Look through the records below for the line holding "- destruct (Z.ltb_spec". Write it out exactly, with each following line through the line holding "bytesLimit <= Transport.sizeInBytes".

(Beginning of Data)

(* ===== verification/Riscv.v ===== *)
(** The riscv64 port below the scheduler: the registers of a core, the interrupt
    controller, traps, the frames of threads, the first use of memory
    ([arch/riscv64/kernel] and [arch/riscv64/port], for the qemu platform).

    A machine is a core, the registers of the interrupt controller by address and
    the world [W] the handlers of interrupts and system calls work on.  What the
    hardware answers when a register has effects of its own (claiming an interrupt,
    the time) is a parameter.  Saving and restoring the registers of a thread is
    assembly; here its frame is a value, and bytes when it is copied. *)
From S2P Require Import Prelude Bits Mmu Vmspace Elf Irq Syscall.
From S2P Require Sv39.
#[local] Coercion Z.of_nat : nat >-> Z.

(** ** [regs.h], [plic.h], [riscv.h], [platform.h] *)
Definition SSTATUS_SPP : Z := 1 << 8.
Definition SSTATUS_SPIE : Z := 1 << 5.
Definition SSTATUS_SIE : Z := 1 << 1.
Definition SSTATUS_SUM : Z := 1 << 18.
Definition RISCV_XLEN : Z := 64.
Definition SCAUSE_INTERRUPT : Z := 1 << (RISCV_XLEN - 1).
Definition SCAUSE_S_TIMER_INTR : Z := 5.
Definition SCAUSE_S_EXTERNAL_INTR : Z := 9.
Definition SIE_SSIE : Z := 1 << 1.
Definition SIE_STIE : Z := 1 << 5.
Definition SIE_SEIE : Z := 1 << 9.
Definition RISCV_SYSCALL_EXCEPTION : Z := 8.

(End of Data)
(Beginning of Data)

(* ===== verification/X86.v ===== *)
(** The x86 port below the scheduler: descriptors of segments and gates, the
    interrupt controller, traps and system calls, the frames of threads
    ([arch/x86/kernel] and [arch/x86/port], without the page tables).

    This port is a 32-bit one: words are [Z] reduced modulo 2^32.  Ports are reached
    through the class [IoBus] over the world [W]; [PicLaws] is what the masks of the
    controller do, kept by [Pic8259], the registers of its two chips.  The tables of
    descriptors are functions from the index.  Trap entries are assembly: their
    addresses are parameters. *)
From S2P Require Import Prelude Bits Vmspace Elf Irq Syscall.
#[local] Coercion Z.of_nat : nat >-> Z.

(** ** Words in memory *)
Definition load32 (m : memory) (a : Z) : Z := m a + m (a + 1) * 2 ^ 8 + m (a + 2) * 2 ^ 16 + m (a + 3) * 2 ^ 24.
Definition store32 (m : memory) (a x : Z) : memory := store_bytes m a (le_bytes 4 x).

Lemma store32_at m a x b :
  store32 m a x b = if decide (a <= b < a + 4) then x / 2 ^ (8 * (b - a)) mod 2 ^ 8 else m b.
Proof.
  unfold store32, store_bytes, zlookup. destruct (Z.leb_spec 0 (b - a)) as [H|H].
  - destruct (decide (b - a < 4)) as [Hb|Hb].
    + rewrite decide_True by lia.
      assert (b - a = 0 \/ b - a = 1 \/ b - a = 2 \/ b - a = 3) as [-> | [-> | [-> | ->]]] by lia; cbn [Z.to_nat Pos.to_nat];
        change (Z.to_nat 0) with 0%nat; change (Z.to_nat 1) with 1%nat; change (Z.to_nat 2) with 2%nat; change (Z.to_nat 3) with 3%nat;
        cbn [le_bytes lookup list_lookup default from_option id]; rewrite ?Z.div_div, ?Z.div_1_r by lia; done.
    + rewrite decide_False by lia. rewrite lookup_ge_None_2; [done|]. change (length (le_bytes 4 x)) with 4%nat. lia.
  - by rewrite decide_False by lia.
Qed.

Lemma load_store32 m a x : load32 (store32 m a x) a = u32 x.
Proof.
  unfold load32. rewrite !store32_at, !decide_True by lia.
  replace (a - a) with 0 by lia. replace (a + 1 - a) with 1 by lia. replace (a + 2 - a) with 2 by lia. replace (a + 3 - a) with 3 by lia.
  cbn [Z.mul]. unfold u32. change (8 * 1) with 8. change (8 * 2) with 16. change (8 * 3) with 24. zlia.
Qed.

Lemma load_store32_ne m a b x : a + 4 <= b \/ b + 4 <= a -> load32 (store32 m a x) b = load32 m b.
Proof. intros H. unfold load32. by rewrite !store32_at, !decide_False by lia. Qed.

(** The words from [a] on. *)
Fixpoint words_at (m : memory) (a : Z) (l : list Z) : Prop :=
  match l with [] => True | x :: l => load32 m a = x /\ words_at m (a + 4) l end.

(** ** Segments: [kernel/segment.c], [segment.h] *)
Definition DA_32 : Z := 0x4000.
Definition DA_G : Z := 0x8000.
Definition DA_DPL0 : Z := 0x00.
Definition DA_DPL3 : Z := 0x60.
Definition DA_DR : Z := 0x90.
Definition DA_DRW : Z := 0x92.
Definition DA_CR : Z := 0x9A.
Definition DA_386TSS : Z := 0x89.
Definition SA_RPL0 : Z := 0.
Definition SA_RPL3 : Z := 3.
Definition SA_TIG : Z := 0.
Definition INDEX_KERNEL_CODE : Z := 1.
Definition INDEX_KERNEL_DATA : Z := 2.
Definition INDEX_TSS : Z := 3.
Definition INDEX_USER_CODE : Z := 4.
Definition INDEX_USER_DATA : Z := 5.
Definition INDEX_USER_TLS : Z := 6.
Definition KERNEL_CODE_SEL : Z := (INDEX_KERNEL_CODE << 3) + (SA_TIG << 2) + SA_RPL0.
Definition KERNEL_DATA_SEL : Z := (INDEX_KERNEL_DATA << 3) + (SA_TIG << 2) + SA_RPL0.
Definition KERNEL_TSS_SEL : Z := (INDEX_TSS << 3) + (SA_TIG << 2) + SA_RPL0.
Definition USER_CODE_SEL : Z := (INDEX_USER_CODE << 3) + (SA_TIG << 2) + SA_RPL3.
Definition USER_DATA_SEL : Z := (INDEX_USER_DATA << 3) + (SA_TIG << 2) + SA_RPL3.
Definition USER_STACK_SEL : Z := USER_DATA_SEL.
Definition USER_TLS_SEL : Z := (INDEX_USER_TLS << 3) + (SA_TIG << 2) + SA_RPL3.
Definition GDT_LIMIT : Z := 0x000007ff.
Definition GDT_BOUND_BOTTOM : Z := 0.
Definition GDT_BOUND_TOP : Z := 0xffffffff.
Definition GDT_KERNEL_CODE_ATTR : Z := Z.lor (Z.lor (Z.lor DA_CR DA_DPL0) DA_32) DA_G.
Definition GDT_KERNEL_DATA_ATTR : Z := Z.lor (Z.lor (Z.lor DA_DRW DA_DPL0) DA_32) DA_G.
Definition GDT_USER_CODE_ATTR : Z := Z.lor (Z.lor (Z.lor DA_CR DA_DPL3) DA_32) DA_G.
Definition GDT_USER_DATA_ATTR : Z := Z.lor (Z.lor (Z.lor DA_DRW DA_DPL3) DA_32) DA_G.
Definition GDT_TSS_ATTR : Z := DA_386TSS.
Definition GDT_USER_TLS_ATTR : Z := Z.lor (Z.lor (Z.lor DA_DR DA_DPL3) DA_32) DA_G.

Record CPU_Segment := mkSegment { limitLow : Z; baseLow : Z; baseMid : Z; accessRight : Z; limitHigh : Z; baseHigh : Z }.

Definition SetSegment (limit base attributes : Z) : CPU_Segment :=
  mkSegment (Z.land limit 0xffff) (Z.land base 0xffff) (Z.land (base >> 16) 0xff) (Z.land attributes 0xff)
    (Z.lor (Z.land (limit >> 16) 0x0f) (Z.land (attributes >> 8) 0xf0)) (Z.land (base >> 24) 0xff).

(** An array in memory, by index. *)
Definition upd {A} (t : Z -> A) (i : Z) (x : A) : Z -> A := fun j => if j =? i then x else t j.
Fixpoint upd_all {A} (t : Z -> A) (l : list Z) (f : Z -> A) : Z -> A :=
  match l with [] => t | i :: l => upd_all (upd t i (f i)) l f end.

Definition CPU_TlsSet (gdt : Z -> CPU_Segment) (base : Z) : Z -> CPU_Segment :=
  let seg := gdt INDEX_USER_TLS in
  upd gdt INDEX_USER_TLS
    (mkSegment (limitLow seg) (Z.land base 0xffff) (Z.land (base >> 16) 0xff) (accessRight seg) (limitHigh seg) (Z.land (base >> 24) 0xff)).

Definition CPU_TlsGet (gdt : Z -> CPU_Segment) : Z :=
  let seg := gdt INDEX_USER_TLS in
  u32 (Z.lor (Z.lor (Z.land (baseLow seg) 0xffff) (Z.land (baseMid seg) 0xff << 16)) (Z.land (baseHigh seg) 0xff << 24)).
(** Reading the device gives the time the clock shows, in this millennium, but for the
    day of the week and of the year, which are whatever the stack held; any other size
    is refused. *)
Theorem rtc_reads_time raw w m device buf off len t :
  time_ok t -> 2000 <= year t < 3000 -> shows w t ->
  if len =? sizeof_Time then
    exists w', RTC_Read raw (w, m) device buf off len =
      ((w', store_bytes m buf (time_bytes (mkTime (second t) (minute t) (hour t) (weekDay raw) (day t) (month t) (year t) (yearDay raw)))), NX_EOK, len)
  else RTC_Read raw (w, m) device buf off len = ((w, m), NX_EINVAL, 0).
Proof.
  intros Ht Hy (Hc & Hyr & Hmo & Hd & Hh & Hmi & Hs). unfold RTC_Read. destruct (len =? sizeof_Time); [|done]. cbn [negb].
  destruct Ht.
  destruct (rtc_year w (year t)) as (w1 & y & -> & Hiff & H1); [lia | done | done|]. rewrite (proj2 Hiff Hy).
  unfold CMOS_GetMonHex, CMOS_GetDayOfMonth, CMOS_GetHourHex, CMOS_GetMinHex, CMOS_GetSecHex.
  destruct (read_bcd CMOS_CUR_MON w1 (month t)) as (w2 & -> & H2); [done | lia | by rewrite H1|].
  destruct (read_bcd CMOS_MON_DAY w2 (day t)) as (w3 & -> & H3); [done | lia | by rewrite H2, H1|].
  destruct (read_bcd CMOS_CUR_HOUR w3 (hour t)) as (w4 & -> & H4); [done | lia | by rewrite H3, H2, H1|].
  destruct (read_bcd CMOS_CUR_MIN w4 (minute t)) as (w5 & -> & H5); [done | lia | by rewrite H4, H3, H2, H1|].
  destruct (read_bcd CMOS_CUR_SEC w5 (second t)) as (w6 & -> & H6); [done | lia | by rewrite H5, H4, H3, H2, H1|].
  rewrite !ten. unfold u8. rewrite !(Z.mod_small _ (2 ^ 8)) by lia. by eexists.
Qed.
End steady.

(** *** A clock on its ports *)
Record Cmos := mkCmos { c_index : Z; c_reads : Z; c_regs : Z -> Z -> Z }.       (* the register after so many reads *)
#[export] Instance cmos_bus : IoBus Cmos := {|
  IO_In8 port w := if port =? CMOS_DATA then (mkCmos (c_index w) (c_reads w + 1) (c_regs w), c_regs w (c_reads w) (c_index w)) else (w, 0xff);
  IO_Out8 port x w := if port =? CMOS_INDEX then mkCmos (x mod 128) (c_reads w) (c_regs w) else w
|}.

(End of Data)
(Beginning of Data)

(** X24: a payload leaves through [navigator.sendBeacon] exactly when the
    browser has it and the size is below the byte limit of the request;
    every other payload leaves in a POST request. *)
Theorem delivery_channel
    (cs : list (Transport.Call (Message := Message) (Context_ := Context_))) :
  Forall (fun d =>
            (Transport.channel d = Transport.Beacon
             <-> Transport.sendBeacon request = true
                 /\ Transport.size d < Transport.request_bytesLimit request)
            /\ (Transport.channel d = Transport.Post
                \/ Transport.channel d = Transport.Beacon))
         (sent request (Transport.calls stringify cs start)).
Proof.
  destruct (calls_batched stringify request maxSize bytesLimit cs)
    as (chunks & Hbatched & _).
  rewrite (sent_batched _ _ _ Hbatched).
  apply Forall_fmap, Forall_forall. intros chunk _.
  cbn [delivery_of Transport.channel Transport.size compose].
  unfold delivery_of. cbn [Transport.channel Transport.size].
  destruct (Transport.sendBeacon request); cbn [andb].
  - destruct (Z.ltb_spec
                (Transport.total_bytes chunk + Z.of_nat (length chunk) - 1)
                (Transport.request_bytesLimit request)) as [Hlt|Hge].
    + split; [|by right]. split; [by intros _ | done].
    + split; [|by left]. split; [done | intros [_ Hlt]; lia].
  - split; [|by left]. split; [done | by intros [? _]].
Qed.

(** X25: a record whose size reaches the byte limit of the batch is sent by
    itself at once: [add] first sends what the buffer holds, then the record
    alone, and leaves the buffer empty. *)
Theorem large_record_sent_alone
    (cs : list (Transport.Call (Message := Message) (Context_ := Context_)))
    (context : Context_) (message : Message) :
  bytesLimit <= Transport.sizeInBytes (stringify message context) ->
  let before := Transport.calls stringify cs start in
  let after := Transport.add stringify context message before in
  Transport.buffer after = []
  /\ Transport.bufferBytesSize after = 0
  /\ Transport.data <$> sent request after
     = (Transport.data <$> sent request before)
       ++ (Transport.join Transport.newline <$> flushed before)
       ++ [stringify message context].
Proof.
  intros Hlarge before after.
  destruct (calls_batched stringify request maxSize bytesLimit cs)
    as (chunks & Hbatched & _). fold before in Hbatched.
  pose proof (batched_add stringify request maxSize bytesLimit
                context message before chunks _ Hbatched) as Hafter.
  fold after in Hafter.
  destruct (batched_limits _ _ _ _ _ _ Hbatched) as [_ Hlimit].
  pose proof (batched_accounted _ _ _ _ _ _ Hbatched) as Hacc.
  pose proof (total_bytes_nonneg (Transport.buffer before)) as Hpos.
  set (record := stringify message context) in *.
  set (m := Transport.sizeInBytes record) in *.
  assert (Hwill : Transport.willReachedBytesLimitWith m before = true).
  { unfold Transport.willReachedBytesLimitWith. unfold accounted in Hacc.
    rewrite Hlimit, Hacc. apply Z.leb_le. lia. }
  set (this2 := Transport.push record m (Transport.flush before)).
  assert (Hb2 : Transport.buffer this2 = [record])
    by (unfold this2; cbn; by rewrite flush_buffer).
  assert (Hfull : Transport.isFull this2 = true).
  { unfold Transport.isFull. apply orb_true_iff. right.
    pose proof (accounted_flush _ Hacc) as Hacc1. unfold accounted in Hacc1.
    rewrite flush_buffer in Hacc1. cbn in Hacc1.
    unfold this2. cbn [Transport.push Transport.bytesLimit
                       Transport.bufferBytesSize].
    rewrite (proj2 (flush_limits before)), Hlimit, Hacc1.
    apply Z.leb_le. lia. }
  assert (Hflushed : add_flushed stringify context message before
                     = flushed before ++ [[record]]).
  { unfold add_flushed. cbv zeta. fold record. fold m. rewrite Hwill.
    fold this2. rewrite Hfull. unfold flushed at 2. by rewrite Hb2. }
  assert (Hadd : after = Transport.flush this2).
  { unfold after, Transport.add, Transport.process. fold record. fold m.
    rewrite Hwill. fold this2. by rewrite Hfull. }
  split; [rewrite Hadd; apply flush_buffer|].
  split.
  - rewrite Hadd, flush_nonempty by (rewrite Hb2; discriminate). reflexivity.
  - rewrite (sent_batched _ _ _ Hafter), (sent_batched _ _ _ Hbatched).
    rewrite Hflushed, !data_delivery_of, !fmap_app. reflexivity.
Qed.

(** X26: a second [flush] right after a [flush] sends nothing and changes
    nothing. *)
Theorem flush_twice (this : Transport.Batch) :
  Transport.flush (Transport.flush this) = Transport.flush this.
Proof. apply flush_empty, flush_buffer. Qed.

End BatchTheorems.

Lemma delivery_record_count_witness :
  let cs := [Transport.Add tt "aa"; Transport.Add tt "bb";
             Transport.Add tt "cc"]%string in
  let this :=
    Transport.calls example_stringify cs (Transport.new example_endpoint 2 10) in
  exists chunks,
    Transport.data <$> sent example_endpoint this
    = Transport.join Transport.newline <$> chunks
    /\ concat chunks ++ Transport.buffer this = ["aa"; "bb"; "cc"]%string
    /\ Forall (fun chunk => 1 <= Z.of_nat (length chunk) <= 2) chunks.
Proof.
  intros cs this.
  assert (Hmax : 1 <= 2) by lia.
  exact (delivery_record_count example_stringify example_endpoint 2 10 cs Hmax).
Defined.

(End of Data)

» **Finished task**:
  - destruct (Z.ltb_spec
                (Transport.total_bytes chunk + Z.of_nat (length chunk) - 1)
                (Transport.request_bytesLimit request)) as [Hlt|Hge].
    + split; [|by right]. split; [by intros _ | done].
    + split; [|by left]. split; [done | intros [_ Hlt]; lia].
  - split; [|by left]. split; [done | by intros [? _]].
Qed.

(** X25: a record whose size reaches the byte limit of the batch is sent by
    itself at once: [add] first sends what the buffer holds, then the record
    alone, and leaves the buffer empty. *)
Theorem large_record_sent_alone
    (cs : list (Transport.Call (Message := Message) (Context_ := Context_)))
    (context : Context_) (message : Message) :
  bytesLimit <= Transport.sizeInBytes (stringify message context) ->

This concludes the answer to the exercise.